■ Work instructions: The listing below holds a line with "try prior <- from (ReplayOperation w token" and a line with "try req <- svc_error". Reproduce those two lines exactly, plus everything between them.

■ Exercise material:
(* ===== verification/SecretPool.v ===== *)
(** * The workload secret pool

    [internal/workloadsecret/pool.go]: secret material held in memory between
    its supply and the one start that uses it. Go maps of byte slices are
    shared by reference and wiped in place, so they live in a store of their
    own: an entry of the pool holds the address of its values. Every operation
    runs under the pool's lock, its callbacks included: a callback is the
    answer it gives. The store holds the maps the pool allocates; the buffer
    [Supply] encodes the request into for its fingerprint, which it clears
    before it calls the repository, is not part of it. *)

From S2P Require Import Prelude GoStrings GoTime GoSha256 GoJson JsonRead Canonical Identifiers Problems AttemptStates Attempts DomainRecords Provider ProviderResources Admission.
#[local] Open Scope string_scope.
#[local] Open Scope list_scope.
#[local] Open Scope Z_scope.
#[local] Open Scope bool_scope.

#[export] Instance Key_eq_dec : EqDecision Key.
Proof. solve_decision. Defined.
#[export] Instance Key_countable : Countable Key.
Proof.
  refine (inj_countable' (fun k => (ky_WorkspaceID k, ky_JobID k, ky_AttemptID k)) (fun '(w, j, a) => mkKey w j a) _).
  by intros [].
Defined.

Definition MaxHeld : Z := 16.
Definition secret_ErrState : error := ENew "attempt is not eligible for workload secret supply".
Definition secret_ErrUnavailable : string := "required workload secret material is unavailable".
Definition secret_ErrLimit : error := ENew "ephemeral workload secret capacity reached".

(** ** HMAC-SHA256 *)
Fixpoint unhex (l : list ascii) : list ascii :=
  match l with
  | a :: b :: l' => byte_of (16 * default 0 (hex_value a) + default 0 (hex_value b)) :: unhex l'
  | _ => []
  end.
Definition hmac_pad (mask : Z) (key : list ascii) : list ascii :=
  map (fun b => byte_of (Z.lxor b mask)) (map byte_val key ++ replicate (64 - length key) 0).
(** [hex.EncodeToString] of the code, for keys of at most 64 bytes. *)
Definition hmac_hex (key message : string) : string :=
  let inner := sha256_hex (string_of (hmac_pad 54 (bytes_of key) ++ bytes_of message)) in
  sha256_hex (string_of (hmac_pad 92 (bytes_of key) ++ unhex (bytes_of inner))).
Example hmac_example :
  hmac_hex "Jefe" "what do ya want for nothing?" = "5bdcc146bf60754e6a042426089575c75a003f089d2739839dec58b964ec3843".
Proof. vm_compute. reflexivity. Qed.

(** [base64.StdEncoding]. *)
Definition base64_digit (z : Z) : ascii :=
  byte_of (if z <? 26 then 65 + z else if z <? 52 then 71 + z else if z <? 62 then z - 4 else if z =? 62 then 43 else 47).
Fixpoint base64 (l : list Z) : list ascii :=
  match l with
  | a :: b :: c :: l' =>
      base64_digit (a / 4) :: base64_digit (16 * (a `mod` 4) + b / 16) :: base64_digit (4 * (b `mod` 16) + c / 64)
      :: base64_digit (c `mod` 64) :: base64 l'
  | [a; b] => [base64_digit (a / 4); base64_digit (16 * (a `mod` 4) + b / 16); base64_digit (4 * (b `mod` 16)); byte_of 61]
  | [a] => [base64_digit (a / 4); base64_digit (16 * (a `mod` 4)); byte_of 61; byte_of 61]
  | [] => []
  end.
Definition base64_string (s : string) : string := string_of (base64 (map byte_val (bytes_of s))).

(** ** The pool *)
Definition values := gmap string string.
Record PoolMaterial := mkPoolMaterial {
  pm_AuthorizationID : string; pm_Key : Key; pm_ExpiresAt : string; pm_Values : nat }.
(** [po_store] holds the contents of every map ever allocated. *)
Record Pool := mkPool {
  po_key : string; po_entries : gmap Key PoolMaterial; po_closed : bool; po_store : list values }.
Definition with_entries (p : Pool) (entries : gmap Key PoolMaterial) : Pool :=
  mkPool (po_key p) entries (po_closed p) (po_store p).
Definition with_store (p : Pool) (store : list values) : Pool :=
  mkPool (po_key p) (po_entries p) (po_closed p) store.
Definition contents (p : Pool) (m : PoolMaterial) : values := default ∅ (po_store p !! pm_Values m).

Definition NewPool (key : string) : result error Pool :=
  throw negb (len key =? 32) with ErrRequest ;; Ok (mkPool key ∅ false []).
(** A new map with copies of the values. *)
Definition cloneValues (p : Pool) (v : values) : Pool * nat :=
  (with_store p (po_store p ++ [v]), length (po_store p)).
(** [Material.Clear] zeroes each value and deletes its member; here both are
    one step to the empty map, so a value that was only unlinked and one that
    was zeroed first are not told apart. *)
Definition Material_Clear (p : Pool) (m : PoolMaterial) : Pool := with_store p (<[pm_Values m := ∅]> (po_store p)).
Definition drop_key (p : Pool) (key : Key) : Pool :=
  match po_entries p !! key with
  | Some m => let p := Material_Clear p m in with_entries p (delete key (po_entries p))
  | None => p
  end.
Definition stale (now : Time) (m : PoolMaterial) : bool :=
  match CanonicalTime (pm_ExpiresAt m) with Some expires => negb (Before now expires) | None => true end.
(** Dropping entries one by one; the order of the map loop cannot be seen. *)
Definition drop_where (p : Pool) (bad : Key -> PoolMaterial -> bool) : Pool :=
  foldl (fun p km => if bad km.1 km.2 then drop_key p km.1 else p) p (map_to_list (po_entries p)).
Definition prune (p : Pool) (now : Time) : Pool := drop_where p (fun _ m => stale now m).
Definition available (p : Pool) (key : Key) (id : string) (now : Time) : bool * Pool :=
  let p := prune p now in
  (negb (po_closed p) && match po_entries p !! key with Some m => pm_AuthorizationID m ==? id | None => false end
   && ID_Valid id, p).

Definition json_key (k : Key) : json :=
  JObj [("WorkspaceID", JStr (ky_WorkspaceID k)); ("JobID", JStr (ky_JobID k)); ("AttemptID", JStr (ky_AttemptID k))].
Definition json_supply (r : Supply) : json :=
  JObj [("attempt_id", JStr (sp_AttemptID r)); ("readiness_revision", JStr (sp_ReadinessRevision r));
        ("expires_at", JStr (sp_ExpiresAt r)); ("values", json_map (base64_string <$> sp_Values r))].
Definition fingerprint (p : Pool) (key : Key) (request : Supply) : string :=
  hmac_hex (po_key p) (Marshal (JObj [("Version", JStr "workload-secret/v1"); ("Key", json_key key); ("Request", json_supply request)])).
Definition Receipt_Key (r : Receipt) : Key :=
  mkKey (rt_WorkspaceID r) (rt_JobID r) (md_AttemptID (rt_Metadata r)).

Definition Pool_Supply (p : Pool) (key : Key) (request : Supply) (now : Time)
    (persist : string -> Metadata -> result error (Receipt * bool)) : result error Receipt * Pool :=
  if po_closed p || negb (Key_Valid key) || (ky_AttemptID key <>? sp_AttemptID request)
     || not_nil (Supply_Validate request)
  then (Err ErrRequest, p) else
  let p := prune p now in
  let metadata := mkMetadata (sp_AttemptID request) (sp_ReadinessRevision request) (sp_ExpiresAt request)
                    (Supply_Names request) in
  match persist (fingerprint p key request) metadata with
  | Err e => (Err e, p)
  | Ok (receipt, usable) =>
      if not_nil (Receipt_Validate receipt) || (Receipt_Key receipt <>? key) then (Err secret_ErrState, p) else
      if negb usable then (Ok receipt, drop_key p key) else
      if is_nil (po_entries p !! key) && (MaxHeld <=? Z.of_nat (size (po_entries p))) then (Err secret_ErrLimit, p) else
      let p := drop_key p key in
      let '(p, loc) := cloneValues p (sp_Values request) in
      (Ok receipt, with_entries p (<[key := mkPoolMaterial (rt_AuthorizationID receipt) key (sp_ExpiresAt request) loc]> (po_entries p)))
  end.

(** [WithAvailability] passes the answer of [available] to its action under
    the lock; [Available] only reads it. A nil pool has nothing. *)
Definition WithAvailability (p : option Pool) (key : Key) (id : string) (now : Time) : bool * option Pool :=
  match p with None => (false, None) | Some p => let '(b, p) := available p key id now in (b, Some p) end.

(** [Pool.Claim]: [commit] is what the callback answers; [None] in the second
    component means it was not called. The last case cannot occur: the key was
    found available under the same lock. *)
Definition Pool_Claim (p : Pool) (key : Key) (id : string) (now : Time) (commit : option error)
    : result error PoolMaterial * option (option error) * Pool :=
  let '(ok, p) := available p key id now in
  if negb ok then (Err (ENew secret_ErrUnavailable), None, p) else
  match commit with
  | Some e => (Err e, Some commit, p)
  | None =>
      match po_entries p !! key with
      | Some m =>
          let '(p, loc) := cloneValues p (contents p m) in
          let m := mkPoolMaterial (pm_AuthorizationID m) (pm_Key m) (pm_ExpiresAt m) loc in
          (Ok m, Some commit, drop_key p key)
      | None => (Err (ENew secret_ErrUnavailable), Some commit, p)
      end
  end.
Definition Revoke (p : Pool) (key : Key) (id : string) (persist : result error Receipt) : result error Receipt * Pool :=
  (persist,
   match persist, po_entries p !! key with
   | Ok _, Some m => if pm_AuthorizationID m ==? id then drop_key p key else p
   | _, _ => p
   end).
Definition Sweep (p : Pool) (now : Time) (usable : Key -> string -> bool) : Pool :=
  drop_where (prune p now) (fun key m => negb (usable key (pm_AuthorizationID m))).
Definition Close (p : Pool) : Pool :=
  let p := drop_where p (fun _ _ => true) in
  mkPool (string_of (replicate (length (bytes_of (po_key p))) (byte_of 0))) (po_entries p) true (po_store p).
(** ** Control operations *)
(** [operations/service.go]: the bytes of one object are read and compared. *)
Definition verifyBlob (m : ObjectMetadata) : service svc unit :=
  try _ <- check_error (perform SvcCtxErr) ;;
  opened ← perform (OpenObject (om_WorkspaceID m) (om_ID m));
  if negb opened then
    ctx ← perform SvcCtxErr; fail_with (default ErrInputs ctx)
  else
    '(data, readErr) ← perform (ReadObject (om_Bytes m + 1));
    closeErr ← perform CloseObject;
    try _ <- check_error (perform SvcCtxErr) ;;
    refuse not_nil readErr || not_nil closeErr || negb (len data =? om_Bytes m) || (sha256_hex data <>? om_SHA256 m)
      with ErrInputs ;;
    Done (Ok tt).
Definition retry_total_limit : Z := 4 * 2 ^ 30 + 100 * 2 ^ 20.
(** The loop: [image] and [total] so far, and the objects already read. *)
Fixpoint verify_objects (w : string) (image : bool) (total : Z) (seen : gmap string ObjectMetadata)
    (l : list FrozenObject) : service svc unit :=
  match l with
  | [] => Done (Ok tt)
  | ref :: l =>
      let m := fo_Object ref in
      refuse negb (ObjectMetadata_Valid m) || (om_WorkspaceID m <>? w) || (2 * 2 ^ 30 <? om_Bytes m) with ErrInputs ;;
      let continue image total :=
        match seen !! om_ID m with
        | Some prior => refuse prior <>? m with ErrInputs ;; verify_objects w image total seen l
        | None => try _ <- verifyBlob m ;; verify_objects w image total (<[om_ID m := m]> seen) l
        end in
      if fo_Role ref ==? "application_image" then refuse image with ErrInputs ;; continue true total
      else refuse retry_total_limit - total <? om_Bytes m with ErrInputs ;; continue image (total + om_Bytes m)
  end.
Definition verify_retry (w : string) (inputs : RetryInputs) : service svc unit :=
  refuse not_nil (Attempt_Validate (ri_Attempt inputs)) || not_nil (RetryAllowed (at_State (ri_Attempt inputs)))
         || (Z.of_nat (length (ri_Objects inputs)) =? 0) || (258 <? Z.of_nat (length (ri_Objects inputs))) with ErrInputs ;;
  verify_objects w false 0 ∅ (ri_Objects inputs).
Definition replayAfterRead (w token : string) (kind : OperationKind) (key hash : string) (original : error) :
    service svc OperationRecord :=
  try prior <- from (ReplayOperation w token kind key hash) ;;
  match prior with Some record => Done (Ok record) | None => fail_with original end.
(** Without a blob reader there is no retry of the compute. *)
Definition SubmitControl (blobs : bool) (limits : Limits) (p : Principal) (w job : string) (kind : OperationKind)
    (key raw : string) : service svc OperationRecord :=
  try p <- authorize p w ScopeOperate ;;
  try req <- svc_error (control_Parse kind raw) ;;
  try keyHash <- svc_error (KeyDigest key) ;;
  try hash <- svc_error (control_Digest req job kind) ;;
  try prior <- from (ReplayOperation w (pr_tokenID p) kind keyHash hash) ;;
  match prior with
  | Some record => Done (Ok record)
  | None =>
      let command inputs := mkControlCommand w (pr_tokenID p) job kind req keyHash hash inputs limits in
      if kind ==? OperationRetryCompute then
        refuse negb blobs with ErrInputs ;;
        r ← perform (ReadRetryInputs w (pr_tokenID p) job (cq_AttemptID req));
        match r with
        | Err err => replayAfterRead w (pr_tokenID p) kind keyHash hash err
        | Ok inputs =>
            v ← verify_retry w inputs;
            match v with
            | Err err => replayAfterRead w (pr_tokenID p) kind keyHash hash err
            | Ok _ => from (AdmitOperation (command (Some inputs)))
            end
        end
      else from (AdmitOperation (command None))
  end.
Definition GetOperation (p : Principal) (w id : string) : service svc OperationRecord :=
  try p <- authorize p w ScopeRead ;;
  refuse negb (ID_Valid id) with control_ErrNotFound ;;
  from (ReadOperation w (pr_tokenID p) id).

■ Answer box:
  try prior <- from (ReplayOperation w token kind key hash) ;;
  match prior with Some record => Done (Ok record) | None => fail_with original end.
(** Without a blob reader there is no retry of the compute. *)
Definition SubmitControl (blobs : bool) (limits : Limits) (p : Principal) (w job : string) (kind : OperationKind)
    (key raw : string) : service svc OperationRecord :=
  try p <- authorize p w ScopeOperate ;;
  try req <- svc_error (control_Parse kind raw) ;;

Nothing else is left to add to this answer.